Al cabo de un minuto y medio el maestro se cansó.

–¿Ha mirado este texto, Dunstable? –quiso saber.

Existía una respuesta consuetudinaria a esta pregunta.

–Sí, señor.

La ética de una public school*Un internado pago para estudios secundarios. no exige que se responda fielmente al espíritu de una pregunta. Lo único que merece nuestra atención es la letra de la misma. Dunstable había mirado la lección. La estaba mirando en ese mismo momento. Los profesores deberían practicar el hábito de hablar con precisión. Hubo un cierto curso en Harrow que solía pasar caminando varias veces sobre una copia de cierto autor latino a la mañana, antes de clase. Luego podían decir con toda veracidad que "la habían repasado" . No es un caso aislado.

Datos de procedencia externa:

Lemma valid_same w w' c : same_trust w w' → valid (outside w') c = valid (outside w) c.
Proof. intros (Ht & Hl & _). unfold _trusted_candidate_is_valid. by rewrite Hl; fold (trust w') (trust w); rewrite Ht. Qed.

Lemma hears_trans l1 l2 w1 w2 w3 : hears l1 w1 w2 → hears l2 w2 w3 → hears (l1 ++ l2) w1 w3.
Proof.
  intros [T1 H1] [T2 H2]. split; [by etrans|]. intros id c Hc.
  destruct (H2 _ _ Hc) as [Ho|(Hin & Hid & Hv)]; [destruct (H1 _ _ Ho) as [?|(? & ? & ?)]; [by left|]|]; right.
  - split; [apply elem_of_app; by left|done].
  - rewrite (valid_same w1 w2) in Hv by done. split; [apply elem_of_app; by right|done].
Qed.

(** The step on the table, then methods that leave it alone. *)
Lemma on_candidates_run {A} f (k : M W A) w w' r `{!Keeps untouched k} :
  (on_candidates f;; k) w = (w', r) → same_trust w w' ∧ candidates w' = f (candidates w).
Proof.
  rewrite M_bind_run. unfold on_candidates, update. intros Hk. apply (keeps_run untouched) in Hk as [Ht Hc]; [|done].
  split; [|exact Hc]. by destruct Ht as (? & ? & ? & ?).
Qed.

Lemma on_candidates_bind {A} f (k : M W ()) (k' : M W A) w : ((on_candidates f;; k);; k') w = (on_candidates f;; (k;; k')) w.
Proof. by rewrite !M_bind_run. Qed.

#[local] Instance lose_rest_untouched node_id : Keeps untouched
  (r ← runtime (Hc := Cap) (Hs := Srf) (Pr := Pr);
   if negb (_loaded r) then mret ()
   else attempt (peer_id ← lift (NodeId.__post_init__ node_id);
                 r ← runtime;
                 if _connection_manager r then disconnect clock peer_id "peer disappeared" else mret ())
          (λ e, if exn_isa e ValueError then mret () else lift (Err e))).
Proof.
  keeps.
Qed.

(** What is listed is what was heard: no peer stays listed that was lost. *)
Definition listed w (m : gmap string DiscoveredNodeCandidate.t) : Prop :=
  ∀ id, is_Some (od_get id (candidates w)) → is_Some (m !! id).

Lemma hear_event generation e w w' r : hear generation e w = (w', r) → hears [e] w w' ∧
  (generation = _generation (outside w) → started (outside w) = true → ∀ m, listed w m → listed w' (heard m e)).
Proof.
  unfold _on_discovery. rewrite M_bind_run. unfold runtime at 1. cbv beta iota.
  destruct (negb (bool_decide (generation = _generation (outside w))) || negb (started (outside w))) eqn:Hoff.
  { intros [= <- <-]. split; [by apply hears_untouched|]. intros Hg Hs.
    by rewrite bool_decide_eq_true_2, Hs in Hoff. }
  clear Hoff.
  destruct e as [c|node_id].
  - destruct (valid (outside w) c) eqn:Hv; simpl.
    + intros Hr. apply on_candidates_run in Hr as [Ht Hc]; [|keeps]. split.
      * split; [done|]. intros id c'. rewrite Hc, od_get_set. case_decide as E; [|by left].
        intros [= <-]. right. split; [by apply list_elem_of_singleton|done].
      * intros _ _ m Hm id. rewrite Hc, od_get_set. simpl. case_decide as E; [subst; by rewrite lookup_insert_eq|].
        rewrite lookup_insert_ne by done. apply Hm.
    + intros [= <- <-]. split; [by apply hears_untouched|]. intros _ _ m Hm id Hid. simpl.
      destruct (decide (DiscoveredNodeCandidate.stable_id c = id)) as [->|]; [by rewrite lookup_insert_eq|].
      rewrite lookup_insert_ne by done. by apply Hm.
  - unfold lose. rewrite on_candidates_bind. intros Hr. apply on_candidates_run in Hr as [Ht Hc]; [|keeps]. split.
    + split; [done|]. intros id c'. rewrite Hc, od_get_pop. case_decide; [done|]. by left.
    + intros _ _ m Hm id. rewrite Hc, od_get_pop. simpl. case_decide; [by intros []|].
      rewrite lookup_delete_ne by done. apply Hm.
Qed.

Lemma hear_events generation events w w' r : emit generation events w = (w', r) → hears events w w' ∧
  (generation = _generation (outside w) → started (outside w) = true → ∀ m, listed w m → listed w' (foldl heard m events)).
Proof.
  revert w. induction events as [|e events IH]; intros w; cbn [_emit_events].
  { intros [= <- <-]. split; [by apply hears_untouched|done]. }
  rewrite M_bind_run. unfold attempt. destruct (hear generation e w) as [w1 res] eqn:He.
  apply hear_event in He as [H1 L1]. intros Hr. assert (Hr' : emit generation events w1 = (w', r)) by (by destruct res).
  apply IH in Hr' as [H2 L2]. split; [by apply (hears_trans [e] events _ w1)|]. intros Hg Hs m Hm. simpl.
  destruct (hears_trust _ _ _ H1) as (_ & _ & Eg & Es). apply L2; [by rewrite Eg|by rewrite Es|by apply L1].
Qed.

(** ** A history *)

(** A candidate that agrees with the trust in its peer: the identity is the pinned one, and the
    transport is the pinned one or a newer one that the pinned root signed. *)
Definition agrees (m : PairingManager.t) (c : DiscoveredNodeCandidate.t) : Prop :=
  ∃ p, NodeId.__post_init__ (DiscoveredNodeCandidate.stable_id c) = Ok p ∧
  ∀ owner pinned, known_peer m p = Some (owner, pinned) →
    (∀ fp, truthy (Material.identity_fingerprint pinned) = Some fp →
       DiscoveredNodeCandidate.identity_fingerprint c = Some fp) ∧
    (transport_fingerprint pinned ≠ None →
       DiscoveredNodeCandidate.transport_fingerprint c = transport_fingerprint pinned ∨
       rotated b64decode ed25519_verify owner pinned (DiscoveredNodeCandidate.transport_fingerprint c)
         (DiscoveredNodeCandidate.transport_generation c) (DiscoveredNodeCandidate.transport_proof c)).

Lemma valid_agrees (r : R) c : valid r c = true → agrees (Runtime.pairing r) c.
Proof.
  unfold _trusted_candidate_is_valid. destruct (_loaded r); [|done]. simpl.
  destruct (NodeId.__post_init__ (DiscoveredNodeCandidate.stable_id c)) as [p|] eqn:Hp; [|done]. intros H.
  exists p. split; [done|]. intros owner pinned Hk. rewrite Hk in H. apply andb_true_iff in H as [Hi Ht]. split.
  - intros fp Hfp. rewrite Hfp in Hi. by apply bool_decide_eq_true in Hi.
  - intros Hne. apply orb_true_iff in Ht as [Ht|Ha].
    + apply orb_true_iff in Ht as [Ht|Ht]; apply bool_decide_eq_true in Ht; [done|by left].
    + apply allowed_exact in Ha as [?|(_ & _ & ?)]; [by left|by right|done].
Qed.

–Prosiga –dijo Mr. Langridge.

Dunstable sonrió y prosiguió.

Mr. Langridge se enojó.

–¿De qué se ríe? ¿Qué pretende? Párese. Me va a copiar toda la lección, en latín y en inglés, y me la va a mostrar hoy a las cuatro de la tarde. Ya sé lo que está pensando. Se imagina que porque termina el curso puede hacer lo que se le ocurra, pero se va a dar cuenta de que está equivocado. Recuerde: a las cuatro en punto.

A las cuatro en punto Dunstable estaba disfrutando un excelente té en Green Street, Park Lane, y contando a su madre que había pasado un curso estupendo, y que ningún evento desdichado había venido a arruinarlo. Disfrutó sus vacaciones pensando en la ira del burlado Mr. Langridge al descubrir el sentido más profundo del reciente episodio.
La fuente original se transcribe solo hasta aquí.